Created attachment 1367022 [details] output from journalctl -b -1 (occured previous boot) but does not show all kernel messages Removed extra boot options to confirm this issue. Occurs perhaps on 50% on reboots. Exact triggers still not observed Using Ryzen 1600X on B350M
Created attachment 1367024 [details] Extra kernel output not entirely present in log ctrl-alt-del at command to obtain extra kernel output. Freeze also experienced when rebooting from GUI
The panic is such that using the reset button is ineffective, and ACPI hard shutdown (holding the power button) is required
Bug still present in 4.14.6
Bug still present in .8
Created attachment 1371095 [details] new kernel console dump in newer kernel point releases 4.14.6 and 4.14.8 have now been dumping even more to the console, and I believe (though it's hard to tell because it scolls by so fast) the original console dump still applies.
Created attachment 1372607 [details] Another kernel panic example I think this is another example of the same issue. It happens on reboot on 4.14.5-300 and 4.14.8-300. Note that this only happens when rebooting via systemd.
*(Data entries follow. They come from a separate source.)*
(** The path of the turn that reaches the end. *)
Lemma reached_path s c d path :
  Inv s -> Linked (currentGrid s) -> Pick s en c -> distance c = Finite d ->
  reconstruct (S (visitedCounter s))
    (updCell (with_isVisited true) en (currentGrid s)) (Some en) [] = Ok path ->
  length path = S d /\ trail g0 st en (coordOf <$> path) /\
  forall i ci, path !! i = Some ci ->
    inBounds (coordOf ci) = true /\
    (coordOf ci = st <-> i = 0%nat) /\ (coordOf ci = en <-> i = d).
Proof.
  intros HI HL (Hin & Hc & _) Hd Hr.
  set (g1 := updCell (with_isVisited true) en (currentGrid s)) in *.
  assert (forall q c1, cellAt g1 q = Some c1 ->
            exists cq, cellAt (currentGrid s) q = Some cq /\
                       c1 = (if decide (en = q) then with_isVisited true else id) cq) as Hg1.
  { intros q c1. unfold g1. rewrite visit_lookup.
    destruct (cellAt (currentGrid s) q) as [cq|]; [|done]. intros [= <-]. by exists cq. }
  assert (forall q cq, cellAt (currentGrid s) q = Some cq ->
            cellAt g1 q = Some ((if decide (en = q) then with_isVisited true else id) cq))
    as Hg1'.
  { intros q cq Hq. unfold g1. by rewrite visit_lookup, Hq. }
  apply (inv_pool _ _ _ _ HI) in Hin as (c' & Hc' & _ & Hw).
  rewrite Hc in Hc'. injection Hc' as <-.
  destruct (reconstruct_trail g1 g0 st) with (n := d) (fuel := S (visitedCounter s))
    (p := en) (c := with_isVisited true c) (acc := @nil Cell) (path := path)
    as (pre & Hpath & Hlen & Htr & Hidx); try done.
  - intros p c1 Hc1. destruct (Hg1 _ _ Hc1) as (cp & Hcp & ->).
    pose proof (inv_chain _ _ _ _ HI p cp Hcp) as Hch. unfold chainOk in *.
    assert (distance ((if decide (en = p) then with_isVisited true else id) cp)
            = distance cp) as -> by (by destruct (decide (en = p))).
    assert (previous ((if decide (en = p) then with_isVisited true else id) cp)
            = previous cp) as -> by (by destruct (decide (en = p))).
    destruct (distance cp) as [[|n]|]; try done.
    destruct Hch as (q & cq & Hprev & Hq & Hv & Hdq).
    exists q, ((if decide (en = q) then with_isVisited true else id) cq).
    rewrite (Hg1' _ _ Hq). split_and!; try done; by destruct (decide (en = q)).
  - intros p c1 Hc1. destruct (Hg1 _ _ Hc1) as (cp & Hcp & ->).
    destruct (Inv_cell g0 st en Hwf _ _ _ HI Hcp) as (_ & Hco & _).
    by destruct (decide (en = p)).
  - intros p c1 q Hc1 Hprev. destruct (Hg1 _ _ Hc1) as (cp & Hcp & ->).
    apply (HL _ _ _ Hcp). by destruct (decide (en = p)).
  - intros p c1 Hc1 Hv. destruct (Hg1 _ _ Hc1) as (cp & Hcp & ->).
    destruct (Inv_cell g0 st en Hwf _ _ _ HI Hcp) as (_ & _ & c0 & Hc0 & Hty).
    exists c0. split; [done|]. intros E. rewrite E in Hty. cbn in Hty.
    destruct (decide (en = p)) as [<-|Hne].
    + rewrite Hc in Hcp. injection Hcp as <-. done.
    + cbn in Hv. by destruct (inv_visited _ _ _ _ HI _ _ Hcp Hv) as (_ & ? & _).
  - by rewrite (Hg1' _ _ Hc), decide_True.
  - rewrite app_nil_r in Hpath. subst pre. split_and!; [done..|].
    intros i ci Hi. destruct (Hidx _ _ Hi) as [Hci Hdi].
    destruct (Hg1 _ _ Hci) as (cp & Hcp & Hcieq).
    destruct (Inv_cell g0 st en Hwf _ _ _ HI Hcp) as (Hb & _).
    assert (distance ci = distance cp) as Hdcp
      by (rewrite Hcieq; by destruct (decide (en = coordOf ci))).
    split_and!; [done| |].
    + split.
      * intros E. rewrite E in Hcp. pose proof (inv_start _ _ _ _ HI _ Hcp). congruence.
      * intros ->. destruct (trail_ends _ _ _ _ Htr) as [Hhd _].
        clear -Hi Hhd. destruct path as [|x path]; [done|]. cbn in Hi, Hhd. congruence.
    + split.
      * intros E. rewrite E in Hcp. congruence.
      * intros ->. destruct (trail_ends _ _ _ _ Htr) as [_ Hla].
        rewrite last_lookup, length_fmap, Hlen in Hla. cbn in Hla.
        rewrite list_lookup_fmap, Hi in Hla. cbn in Hla. congruence.
Qed.
End Path.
If I do a reboot --force it behaves normally.
Created attachment 1374213 [details] Upstream patch to fix the issue up to 4.14.9 Problem happens on Fedora 27 with 4.14.9, too: Kernel crashes on reboot on three workstations at work. Fix is available here: https://marc.info/?l=linux-cgroups&m=151378282108794&w=2 I'll also attach the upstream patch to this bug report.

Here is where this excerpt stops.